Stored data entries:
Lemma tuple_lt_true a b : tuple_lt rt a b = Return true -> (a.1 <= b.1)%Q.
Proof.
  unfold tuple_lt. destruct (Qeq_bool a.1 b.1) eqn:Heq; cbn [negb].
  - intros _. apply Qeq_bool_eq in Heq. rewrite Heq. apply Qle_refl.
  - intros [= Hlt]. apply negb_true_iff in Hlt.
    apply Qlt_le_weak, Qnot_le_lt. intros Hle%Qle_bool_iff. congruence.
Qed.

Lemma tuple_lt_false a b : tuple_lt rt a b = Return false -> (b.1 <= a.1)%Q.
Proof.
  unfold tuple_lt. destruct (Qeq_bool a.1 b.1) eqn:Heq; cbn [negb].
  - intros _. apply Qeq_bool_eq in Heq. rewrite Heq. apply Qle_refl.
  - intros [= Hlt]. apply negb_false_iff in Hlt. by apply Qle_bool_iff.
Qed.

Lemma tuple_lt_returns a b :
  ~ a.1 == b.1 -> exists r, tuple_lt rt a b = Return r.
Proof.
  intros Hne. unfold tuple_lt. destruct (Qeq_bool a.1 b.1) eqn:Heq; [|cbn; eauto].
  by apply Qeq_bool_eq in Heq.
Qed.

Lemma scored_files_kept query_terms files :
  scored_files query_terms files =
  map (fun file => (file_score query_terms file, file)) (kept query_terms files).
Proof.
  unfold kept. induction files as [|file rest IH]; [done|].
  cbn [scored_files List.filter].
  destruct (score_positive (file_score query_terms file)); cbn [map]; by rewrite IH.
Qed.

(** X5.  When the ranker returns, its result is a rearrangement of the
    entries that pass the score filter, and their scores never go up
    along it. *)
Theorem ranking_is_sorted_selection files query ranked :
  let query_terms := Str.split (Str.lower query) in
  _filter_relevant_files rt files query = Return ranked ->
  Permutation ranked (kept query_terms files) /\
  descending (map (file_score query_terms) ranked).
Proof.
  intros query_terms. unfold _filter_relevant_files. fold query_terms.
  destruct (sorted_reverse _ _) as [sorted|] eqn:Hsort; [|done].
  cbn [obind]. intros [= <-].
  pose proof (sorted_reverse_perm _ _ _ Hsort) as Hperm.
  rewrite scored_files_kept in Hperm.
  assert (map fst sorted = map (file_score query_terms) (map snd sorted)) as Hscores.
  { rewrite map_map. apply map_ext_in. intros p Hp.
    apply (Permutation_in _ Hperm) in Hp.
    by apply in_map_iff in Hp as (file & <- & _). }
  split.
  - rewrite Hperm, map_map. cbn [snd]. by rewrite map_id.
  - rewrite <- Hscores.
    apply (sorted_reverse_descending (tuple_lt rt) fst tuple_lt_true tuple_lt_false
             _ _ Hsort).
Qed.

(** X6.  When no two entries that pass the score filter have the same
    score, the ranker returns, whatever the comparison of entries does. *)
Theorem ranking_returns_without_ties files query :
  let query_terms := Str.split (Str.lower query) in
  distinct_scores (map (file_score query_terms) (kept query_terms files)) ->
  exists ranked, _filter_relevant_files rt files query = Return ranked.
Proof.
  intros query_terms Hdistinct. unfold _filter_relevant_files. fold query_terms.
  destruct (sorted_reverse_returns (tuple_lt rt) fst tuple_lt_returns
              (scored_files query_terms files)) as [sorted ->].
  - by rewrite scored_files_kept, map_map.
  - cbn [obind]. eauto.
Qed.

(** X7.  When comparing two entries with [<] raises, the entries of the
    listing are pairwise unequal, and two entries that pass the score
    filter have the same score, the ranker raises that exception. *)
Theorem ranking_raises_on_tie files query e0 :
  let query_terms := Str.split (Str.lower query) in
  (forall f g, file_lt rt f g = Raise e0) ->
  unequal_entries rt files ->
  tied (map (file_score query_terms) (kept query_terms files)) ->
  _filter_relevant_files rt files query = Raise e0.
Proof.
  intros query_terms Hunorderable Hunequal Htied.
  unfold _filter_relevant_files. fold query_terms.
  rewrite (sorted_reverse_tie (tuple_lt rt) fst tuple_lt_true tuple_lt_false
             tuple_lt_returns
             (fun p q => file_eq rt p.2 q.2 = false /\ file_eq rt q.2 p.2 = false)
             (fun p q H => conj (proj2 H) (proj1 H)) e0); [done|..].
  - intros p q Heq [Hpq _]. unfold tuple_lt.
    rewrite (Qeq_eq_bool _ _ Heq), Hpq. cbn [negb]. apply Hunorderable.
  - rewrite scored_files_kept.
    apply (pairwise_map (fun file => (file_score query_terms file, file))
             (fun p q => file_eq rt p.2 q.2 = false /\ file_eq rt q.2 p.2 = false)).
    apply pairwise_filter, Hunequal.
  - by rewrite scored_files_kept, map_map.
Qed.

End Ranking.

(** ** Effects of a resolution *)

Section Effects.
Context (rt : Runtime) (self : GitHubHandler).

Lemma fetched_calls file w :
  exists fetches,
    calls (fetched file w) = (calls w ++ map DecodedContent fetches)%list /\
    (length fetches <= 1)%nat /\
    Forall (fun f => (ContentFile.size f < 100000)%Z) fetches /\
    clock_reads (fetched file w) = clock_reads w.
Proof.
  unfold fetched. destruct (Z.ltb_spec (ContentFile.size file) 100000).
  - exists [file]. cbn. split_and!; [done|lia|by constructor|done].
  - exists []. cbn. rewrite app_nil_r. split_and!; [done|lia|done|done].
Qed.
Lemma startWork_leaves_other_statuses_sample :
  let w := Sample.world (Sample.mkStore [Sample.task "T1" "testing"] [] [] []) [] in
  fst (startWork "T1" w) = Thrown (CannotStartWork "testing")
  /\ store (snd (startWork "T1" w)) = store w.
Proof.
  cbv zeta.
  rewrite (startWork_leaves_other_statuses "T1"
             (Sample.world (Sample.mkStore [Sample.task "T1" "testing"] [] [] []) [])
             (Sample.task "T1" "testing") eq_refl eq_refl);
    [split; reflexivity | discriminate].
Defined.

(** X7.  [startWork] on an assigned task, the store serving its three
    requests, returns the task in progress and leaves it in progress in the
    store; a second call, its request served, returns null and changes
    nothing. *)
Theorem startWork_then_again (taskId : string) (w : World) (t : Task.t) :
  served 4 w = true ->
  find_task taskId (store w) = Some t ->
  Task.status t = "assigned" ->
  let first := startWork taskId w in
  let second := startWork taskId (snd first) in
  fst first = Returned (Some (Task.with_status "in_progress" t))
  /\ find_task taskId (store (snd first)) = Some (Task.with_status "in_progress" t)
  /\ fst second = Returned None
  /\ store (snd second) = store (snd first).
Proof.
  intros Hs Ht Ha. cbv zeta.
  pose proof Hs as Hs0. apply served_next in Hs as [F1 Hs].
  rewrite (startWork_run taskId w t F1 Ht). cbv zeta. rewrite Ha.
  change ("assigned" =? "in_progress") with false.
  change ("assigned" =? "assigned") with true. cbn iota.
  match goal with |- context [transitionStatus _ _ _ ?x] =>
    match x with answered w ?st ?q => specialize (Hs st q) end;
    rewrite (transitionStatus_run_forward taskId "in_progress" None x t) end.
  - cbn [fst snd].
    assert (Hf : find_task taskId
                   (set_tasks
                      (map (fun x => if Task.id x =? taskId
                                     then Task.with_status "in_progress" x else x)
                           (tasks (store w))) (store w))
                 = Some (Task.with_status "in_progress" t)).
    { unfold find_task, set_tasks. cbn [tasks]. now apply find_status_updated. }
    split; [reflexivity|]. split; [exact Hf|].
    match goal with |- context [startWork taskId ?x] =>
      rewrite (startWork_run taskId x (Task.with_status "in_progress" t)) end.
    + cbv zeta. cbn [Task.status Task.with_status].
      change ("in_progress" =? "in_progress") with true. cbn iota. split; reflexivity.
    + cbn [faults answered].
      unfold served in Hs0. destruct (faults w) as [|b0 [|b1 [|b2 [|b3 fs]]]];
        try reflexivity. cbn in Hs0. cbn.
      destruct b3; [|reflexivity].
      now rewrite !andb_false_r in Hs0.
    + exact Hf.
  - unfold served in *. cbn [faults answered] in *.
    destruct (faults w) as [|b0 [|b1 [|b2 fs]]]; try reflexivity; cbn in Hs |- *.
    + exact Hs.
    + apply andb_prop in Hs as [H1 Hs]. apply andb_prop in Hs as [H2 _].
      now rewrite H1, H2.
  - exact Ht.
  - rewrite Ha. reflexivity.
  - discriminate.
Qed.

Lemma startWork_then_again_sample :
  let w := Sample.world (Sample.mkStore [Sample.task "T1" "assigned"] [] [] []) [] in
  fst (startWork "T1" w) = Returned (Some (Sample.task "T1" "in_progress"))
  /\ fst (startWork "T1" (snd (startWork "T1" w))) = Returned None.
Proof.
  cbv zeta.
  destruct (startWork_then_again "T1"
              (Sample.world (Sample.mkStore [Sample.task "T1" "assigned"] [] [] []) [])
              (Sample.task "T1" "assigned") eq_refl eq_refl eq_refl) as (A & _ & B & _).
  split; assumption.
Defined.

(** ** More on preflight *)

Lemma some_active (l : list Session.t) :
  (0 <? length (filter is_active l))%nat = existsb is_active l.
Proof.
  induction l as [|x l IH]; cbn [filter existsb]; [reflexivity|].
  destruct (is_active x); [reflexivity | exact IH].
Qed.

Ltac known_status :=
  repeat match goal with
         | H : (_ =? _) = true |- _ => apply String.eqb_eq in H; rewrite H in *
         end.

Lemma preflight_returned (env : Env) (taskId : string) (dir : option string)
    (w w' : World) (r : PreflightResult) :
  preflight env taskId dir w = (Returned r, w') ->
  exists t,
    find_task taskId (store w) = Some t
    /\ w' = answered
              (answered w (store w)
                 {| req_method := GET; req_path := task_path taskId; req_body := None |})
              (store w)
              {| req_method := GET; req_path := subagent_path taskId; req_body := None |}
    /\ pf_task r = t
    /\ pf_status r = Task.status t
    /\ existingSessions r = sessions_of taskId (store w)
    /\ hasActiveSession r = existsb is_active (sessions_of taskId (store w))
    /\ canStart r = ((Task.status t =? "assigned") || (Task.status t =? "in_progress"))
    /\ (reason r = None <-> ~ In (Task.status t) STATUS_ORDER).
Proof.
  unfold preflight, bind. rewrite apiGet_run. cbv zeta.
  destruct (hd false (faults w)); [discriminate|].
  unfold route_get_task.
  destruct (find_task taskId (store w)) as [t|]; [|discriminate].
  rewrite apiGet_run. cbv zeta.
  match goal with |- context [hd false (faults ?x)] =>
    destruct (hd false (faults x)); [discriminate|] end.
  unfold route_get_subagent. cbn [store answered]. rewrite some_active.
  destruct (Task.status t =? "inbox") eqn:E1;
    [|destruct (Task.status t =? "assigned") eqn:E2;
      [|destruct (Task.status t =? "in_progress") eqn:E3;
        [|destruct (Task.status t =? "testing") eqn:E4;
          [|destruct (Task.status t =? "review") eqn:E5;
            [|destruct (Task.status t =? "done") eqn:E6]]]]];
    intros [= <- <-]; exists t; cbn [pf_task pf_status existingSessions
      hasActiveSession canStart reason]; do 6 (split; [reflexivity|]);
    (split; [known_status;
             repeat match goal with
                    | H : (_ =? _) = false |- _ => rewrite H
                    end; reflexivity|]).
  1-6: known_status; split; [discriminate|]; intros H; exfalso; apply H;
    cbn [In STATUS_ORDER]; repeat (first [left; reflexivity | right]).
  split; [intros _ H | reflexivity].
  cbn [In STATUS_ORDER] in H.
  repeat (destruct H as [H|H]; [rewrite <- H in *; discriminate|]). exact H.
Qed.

Try it:
Return the line that contains "destruct (hd false (faults x));", along with every line after it in the data above, exactly and with nothing else.

Answer box:
    destruct (hd false (faults x)); [discriminate|] end.
  unfold route_get_subagent. cbn [store answered]. rewrite some_active.
  destruct (Task.status t =? "inbox") eqn:E1;
    [|destruct (Task.status t =? "assigned") eqn:E2;
      [|destruct (Task.status t =? "in_progress") eqn:E3;
        [|destruct (Task.status t =? "testing") eqn:E4;
          [|destruct (Task.status t =? "review") eqn:E5;
            [|destruct (Task.status t =? "done") eqn:E6]]]]];
    intros [= <- <-]; exists t; cbn [pf_task pf_status existingSessions
      hasActiveSession canStart reason]; do 6 (split; [reflexivity|]);
    (split; [known_status;
             repeat match goal with
                    | H : (_ =? _) = false |- _ => rewrite H
                    end; reflexivity|]).
  1-6: known_status; split; [discriminate|]; intros H; exfalso; apply H;
    cbn [In STATUS_ORDER]; repeat (first [left; reflexivity | right]).
  split; [intros _ H | reflexivity].
  cbn [In STATUS_ORDER] in H.
  repeat (destruct H as [H|H]; [rewrite <- H in *; discriminate|]). exact H.
Qed.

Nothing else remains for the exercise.